- Work request
Print every line below that comes at or after the line containing "st_modify (set_cpu_end cpu).", exactly as written.

════════════════

(* ===== verification/Procfs.v ===== *)
(** * Sampling /proc (runner/run.py, lines 200-272)

    - [pids_in_groups], [sample_cpu_ticks], [sample_rss_kb] are the functions of
      those names; the file system is the argument [read] (path to content, or
      the exception of [open] or [read]) and the list of [os.listdir("/proc")];
    - [Sampler] is the class: [sampler_run] is its [run] on the successive
      states of the system that the samples see. *)

From Stdlib Require Import Ascii String ZArith Lia.
From S2P Require Import Prelude PyText.

Open Scope string_scope.
Open Scope list_scope.
Open Scope Z_scope.

(** ** The samplers *)

(** [open(path).read()] *)
Definition reader : Type := string -> res string.

Definition stat_path (entry : string) : string := "/proc/" +:+ entry +:+ "/stat".
Definition status_path (entry : string) : string := "/proc/" +:+ entry +:+ "/status".

(** [data[data.rfind(")") + 2:].split()] *)
Definition stat_fields (data : string) : list string :=
  split_ws (slice_from (Z.to_nat (rfind_char ")"%char data + 2)) data).

(** [int(fields[i])] *)
Definition int_field (fields : list string) (i : nat) : res Z :=
  f ← res_of_option IndexError (fields !! i); int_of_str f.

(** The exceptions that mean "the process is gone, or its line is odd". *)
Definition skipped (e : exn) : bool :=
  match e with
  | FileNotFoundError | ProcessLookupError | IndexError | ValueError => true
  | _ => false
  end.

Fixpoint pids_in_groups (read : reader) (entries : list string) (pgids : list Z) : res (list Z) :=
  match entries with
  | [] => Ok []
  | entry :: entries =>
      if negb (isdigit entry) then pids_in_groups read entries pgids
      else
        let body :=
          data ← read (stat_path entry);
          pgrp ← int_field (stat_fields data) 2;
          if bool_decide (pgrp ∈ pgids) then pid ← int_of_str entry; Ok [pid] else Ok [] in
        match body with
        | Ok found => app found <$> pids_in_groups read entries pgids
        | Raise e => if skipped e then pids_in_groups read entries pgids else Raise e
        end
  end.

(** [total] is the accumulator of the loop. *)
Fixpoint cpu_loop (read : reader) (pids : list Z) (total : Z) : res Z :=
  match pids with
  | [] => Ok total
  | pid :: pids =>
      let body :=
        data ← read (stat_path (str_of_Z pid));
        let fields := stat_fields data in
        utime ← int_field fields 11;
        stime ← int_field fields 12;
        Ok (utime + stime) in
      match body with
      | Ok t => cpu_loop read pids (total + t)
      | Raise e => if skipped e then cpu_loop read pids total else Raise e
      end
  end.

Definition sample_cpu_ticks (read : reader) (pids : list Z) : res Z := cpu_loop read pids 0.

(** The first line that starts with [VmRSS:] ends the search. *)
Fixpoint rss_of_lines (lines : list string) : res Z :=
  match lines with
  | [] => Ok 0
  | line :: lines =>
      if startswith line "VmRSS:" then int_field (split_ws line) 1 else rss_of_lines lines
  end.

Definition newline : ascii := "010"%char.

Fixpoint rss_loop (read : reader) (pids : list Z) (total : Z) : res Z :=
  match pids with
  | [] => Ok total
  | pid :: pids =>
      match data ← read (status_path (str_of_Z pid)); rss_of_lines (split_char newline data) with
      | Ok kb => rss_loop read pids (total + kb)
      | Raise FileNotFoundError | Raise ProcessLookupError => rss_loop read pids total
      | Raise e => Raise e
      end
  end.

Definition sample_rss_kb (read : reader) (pids : list Z) : res Z := rss_loop read pids 0.

(** ** The sampling thread *)

Record Sampler := mkSampler {
  sm_pgids : list Z;
  sm_rss_peak_kb : Z; sm_rss_first_kb : Z;
  sm_cpu_start : option Z; sm_cpu_end : option Z }.

(** [Sampler.__init__] *)
Definition Sampler_init (pgids : list Z) : Sampler := mkSampler pgids 0 0 None None.

(** What [/proc] shows during one sample: the listing, and the files as the
    three successive calls see them. *)
Record procfs := mkProcfs {
  pf_entries : list string; pf_scan : reader; pf_cpu : reader; pf_rss : reader }.

Definition set_cpu_start (t : Z) (s : Sampler) : Sampler :=
  mkSampler (sm_pgids s) (sm_rss_peak_kb s) (sm_rss_first_kb s) (Some t) (sm_cpu_end s).
Definition set_rss_first (kb : Z) (s : Sampler) : Sampler :=
  mkSampler (sm_pgids s) (sm_rss_peak_kb s) kb (sm_cpu_start s) (sm_cpu_end s).
Definition set_cpu_end (t : Z) (s : Sampler) : Sampler :=
  mkSampler (sm_pgids s) (sm_rss_peak_kb s) (sm_rss_first_kb s) (sm_cpu_start s) (Some t).
Definition set_rss_peak (kb : Z) (s : Sampler) : Sampler :=
  mkSampler (sm_pgids s) kb (sm_rss_first_kb s) (sm_cpu_start s) (sm_cpu_end s).

(** The part of [run] before the loop. *)
Definition sampler_start (fs : procfs) : st Sampler () :=
  s ← st_get;
  pids ← st_lift (pids_in_groups (pf_scan fs) (pf_entries fs) (sm_pgids s));
  cpu ← st_lift (sample_cpu_ticks (pf_cpu fs) pids);
  st_modify (set_cpu_start cpu);;
  rss ← st_lift (sample_rss_kb (pf_rss fs) pids);
  st_modify (set_rss_first rss).

(** One iteration of its loop. *)
Definition sampler_iter (fs : procfs) : st Sampler () :=
  s ← st_get;
  pids ← st_lift (pids_in_groups (pf_scan fs) (pf_entries fs) (sm_pgids s));
  rss ← st_lift (sample_rss_kb (pf_rss fs) pids);
  (if sm_rss_peak_kb s <? rss then st_modify (set_rss_peak rss) else mret ());;
  cpu ← st_lift (sample_cpu_ticks (pf_cpu fs) pids);
  st_modify (set_cpu_end cpu).

(** The loop: one state of [/proc] per iteration until the stop flag is seen;
    an exception ends the thread. *)
Fixpoint sampler_loop (fss : list procfs) : st Sampler () :=
  match fss with
  | [] => mret ()
  | fs :: fss => sampler_iter fs;; sampler_loop fss
  end.

Definition sampler_run (fs0 : procfs) (fss : list procfs) : st Sampler () :=
  sampler_start fs0;; sampler_loop fss.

════════════════

- Answer to this exercise
  st_modify (set_cpu_end cpu).

(** The loop: one state of [/proc] per iteration until the stop flag is seen;
    an exception ends the thread. *)
Fixpoint sampler_loop (fss : list procfs) : st Sampler () :=
  match fss with
  | [] => mret ()
  | fs :: fss => sampler_iter fs;; sampler_loop fss
  end.

Definition sampler_run (fs0 : procfs) (fss : list procfs) : st Sampler () :=
  sampler_start fs0;; sampler_loop fss.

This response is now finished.